→ **INPUT FOR THIS TASK**:
**********
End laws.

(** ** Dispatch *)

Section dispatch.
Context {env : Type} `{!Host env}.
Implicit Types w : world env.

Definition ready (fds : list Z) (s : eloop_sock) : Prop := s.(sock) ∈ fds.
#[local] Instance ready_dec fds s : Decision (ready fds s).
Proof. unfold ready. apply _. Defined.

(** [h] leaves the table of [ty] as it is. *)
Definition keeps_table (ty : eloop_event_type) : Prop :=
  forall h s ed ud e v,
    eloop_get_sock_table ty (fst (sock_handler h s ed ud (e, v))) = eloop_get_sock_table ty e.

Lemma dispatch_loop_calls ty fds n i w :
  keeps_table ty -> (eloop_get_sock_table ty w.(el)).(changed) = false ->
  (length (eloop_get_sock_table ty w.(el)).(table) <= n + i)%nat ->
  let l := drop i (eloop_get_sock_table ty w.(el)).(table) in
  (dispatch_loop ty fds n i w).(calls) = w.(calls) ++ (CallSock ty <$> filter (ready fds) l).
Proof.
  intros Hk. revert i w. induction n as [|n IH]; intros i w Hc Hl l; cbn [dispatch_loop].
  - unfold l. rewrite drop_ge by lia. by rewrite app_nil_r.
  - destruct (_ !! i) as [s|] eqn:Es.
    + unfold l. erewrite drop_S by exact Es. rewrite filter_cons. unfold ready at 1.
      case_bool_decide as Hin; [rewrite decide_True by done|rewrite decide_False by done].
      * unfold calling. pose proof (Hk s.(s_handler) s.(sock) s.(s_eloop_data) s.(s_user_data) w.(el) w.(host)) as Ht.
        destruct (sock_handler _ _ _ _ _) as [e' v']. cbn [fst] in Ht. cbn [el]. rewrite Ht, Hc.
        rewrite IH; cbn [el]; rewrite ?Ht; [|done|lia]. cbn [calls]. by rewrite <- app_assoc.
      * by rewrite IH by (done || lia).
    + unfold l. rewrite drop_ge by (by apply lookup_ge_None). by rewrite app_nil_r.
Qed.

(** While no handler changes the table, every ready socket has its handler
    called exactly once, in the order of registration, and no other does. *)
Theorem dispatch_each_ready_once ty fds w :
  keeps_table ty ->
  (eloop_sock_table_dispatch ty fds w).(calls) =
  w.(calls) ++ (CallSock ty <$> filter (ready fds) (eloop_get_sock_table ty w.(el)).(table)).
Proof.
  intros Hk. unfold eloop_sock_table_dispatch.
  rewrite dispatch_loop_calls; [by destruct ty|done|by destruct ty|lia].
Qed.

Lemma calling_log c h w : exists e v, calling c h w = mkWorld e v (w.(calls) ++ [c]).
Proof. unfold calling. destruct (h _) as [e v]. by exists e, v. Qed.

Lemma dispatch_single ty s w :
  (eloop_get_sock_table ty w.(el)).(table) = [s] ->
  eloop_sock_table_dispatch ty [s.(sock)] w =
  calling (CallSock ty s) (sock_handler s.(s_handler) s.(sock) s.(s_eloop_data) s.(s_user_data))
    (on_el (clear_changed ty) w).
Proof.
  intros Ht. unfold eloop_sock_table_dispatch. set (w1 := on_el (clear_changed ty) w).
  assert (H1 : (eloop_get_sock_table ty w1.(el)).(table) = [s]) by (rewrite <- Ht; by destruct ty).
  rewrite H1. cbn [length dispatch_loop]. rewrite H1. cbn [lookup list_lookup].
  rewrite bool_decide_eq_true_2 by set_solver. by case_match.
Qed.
**********
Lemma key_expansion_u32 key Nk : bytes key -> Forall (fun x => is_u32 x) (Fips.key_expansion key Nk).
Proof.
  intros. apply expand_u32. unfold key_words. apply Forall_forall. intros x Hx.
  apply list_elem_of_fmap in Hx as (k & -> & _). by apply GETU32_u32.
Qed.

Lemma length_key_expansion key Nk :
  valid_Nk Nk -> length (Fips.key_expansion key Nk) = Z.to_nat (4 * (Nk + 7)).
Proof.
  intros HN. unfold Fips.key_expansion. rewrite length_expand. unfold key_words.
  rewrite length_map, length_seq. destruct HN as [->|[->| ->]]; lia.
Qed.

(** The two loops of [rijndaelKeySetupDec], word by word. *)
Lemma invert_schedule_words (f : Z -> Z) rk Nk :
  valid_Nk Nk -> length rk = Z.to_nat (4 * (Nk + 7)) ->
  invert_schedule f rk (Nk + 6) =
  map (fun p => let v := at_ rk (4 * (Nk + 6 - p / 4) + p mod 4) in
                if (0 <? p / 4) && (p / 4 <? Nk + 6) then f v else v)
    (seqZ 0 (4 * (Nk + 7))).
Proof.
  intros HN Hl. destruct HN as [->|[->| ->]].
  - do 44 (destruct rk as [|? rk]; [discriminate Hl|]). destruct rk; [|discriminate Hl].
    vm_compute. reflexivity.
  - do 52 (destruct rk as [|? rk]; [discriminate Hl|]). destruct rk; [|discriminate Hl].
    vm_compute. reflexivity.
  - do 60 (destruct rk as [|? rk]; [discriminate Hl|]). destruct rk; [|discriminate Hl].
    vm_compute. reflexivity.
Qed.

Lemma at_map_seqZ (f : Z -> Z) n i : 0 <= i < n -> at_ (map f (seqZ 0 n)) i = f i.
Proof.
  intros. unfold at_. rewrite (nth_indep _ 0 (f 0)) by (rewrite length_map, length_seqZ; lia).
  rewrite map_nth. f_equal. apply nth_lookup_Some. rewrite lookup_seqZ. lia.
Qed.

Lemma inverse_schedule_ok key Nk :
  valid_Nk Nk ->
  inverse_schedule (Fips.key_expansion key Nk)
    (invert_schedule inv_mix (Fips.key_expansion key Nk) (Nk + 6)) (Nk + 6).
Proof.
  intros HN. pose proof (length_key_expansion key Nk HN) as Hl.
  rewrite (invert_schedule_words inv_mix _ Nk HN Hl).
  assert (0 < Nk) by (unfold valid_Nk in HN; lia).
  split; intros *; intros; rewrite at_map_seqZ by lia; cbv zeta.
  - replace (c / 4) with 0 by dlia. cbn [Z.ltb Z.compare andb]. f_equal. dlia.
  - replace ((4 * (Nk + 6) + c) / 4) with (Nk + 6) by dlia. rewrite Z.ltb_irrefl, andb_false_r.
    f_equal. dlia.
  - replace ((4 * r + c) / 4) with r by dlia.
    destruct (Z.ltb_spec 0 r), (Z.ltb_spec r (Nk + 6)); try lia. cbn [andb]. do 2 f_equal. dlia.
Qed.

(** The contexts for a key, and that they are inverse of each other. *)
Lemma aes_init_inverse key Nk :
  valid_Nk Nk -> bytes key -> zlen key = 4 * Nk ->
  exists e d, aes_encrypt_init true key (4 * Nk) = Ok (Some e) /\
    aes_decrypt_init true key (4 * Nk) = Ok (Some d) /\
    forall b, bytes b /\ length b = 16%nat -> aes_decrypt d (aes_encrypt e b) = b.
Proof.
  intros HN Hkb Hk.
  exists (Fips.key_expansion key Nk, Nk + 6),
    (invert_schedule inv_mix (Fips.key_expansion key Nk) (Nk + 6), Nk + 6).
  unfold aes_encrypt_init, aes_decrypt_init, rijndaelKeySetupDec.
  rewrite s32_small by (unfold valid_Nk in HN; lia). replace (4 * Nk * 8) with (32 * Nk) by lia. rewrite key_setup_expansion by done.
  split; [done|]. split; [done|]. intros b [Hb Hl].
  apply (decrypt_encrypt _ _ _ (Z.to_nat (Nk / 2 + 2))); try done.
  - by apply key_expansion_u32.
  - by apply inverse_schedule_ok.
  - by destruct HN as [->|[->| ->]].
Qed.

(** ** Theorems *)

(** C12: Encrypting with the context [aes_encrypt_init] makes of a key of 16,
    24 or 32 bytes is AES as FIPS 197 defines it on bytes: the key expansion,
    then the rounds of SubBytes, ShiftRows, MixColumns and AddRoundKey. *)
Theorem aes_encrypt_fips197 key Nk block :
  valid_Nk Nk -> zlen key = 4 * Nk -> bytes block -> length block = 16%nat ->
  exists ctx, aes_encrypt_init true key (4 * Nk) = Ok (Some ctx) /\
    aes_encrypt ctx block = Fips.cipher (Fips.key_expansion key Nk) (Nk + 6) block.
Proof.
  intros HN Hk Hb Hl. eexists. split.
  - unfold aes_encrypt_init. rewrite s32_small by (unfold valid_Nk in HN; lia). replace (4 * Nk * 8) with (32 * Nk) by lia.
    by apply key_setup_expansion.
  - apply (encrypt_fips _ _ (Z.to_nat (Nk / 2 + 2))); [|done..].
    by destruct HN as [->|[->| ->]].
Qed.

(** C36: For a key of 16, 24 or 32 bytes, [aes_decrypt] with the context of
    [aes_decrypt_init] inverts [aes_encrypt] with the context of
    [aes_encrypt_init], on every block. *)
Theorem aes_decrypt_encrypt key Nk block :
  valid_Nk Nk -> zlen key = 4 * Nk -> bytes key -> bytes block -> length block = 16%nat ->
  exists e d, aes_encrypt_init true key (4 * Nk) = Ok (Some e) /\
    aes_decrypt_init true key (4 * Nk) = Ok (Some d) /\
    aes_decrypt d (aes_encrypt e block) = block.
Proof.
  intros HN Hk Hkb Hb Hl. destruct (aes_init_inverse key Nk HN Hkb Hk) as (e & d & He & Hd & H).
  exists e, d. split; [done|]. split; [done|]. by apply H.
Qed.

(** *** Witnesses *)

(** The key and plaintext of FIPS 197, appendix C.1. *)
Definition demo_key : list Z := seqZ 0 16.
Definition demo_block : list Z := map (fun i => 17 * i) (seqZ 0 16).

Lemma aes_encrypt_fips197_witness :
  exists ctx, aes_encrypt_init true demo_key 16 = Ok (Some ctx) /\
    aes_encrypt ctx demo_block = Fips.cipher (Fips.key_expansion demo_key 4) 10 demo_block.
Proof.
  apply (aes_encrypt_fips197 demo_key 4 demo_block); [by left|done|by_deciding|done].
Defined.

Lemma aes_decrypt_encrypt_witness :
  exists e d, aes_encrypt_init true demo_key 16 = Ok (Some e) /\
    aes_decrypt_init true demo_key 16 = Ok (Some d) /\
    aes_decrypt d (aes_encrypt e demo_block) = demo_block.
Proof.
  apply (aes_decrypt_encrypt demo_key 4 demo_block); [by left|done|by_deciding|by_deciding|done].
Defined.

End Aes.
**********
→ **ABOUT THIS EXERCISE**:
An exact, complete copy of the lines above from the one with "intros. apply expand_u32." through the one with "valid_Nk Nk -> length rk" is the whole answer.

→ **WRITTEN RESPONSE**:
  intros. apply expand_u32. unfold key_words. apply Forall_forall. intros x Hx.
  apply list_elem_of_fmap in Hx as (k & -> & _). by apply GETU32_u32.
Qed.

Lemma length_key_expansion key Nk :
  valid_Nk Nk -> length (Fips.key_expansion key Nk) = Z.to_nat (4 * (Nk + 7)).
Proof.
  intros HN. unfold Fips.key_expansion. rewrite length_expand. unfold key_words.
  rewrite length_map, length_seq. destruct HN as [->|[->| ->]]; lia.
Qed.

(** The two loops of [rijndaelKeySetupDec], word by word. *)
Lemma invert_schedule_words (f : Z -> Z) rk Nk :
  valid_Nk Nk -> length rk = Z.to_nat (4 * (Nk + 7)) ->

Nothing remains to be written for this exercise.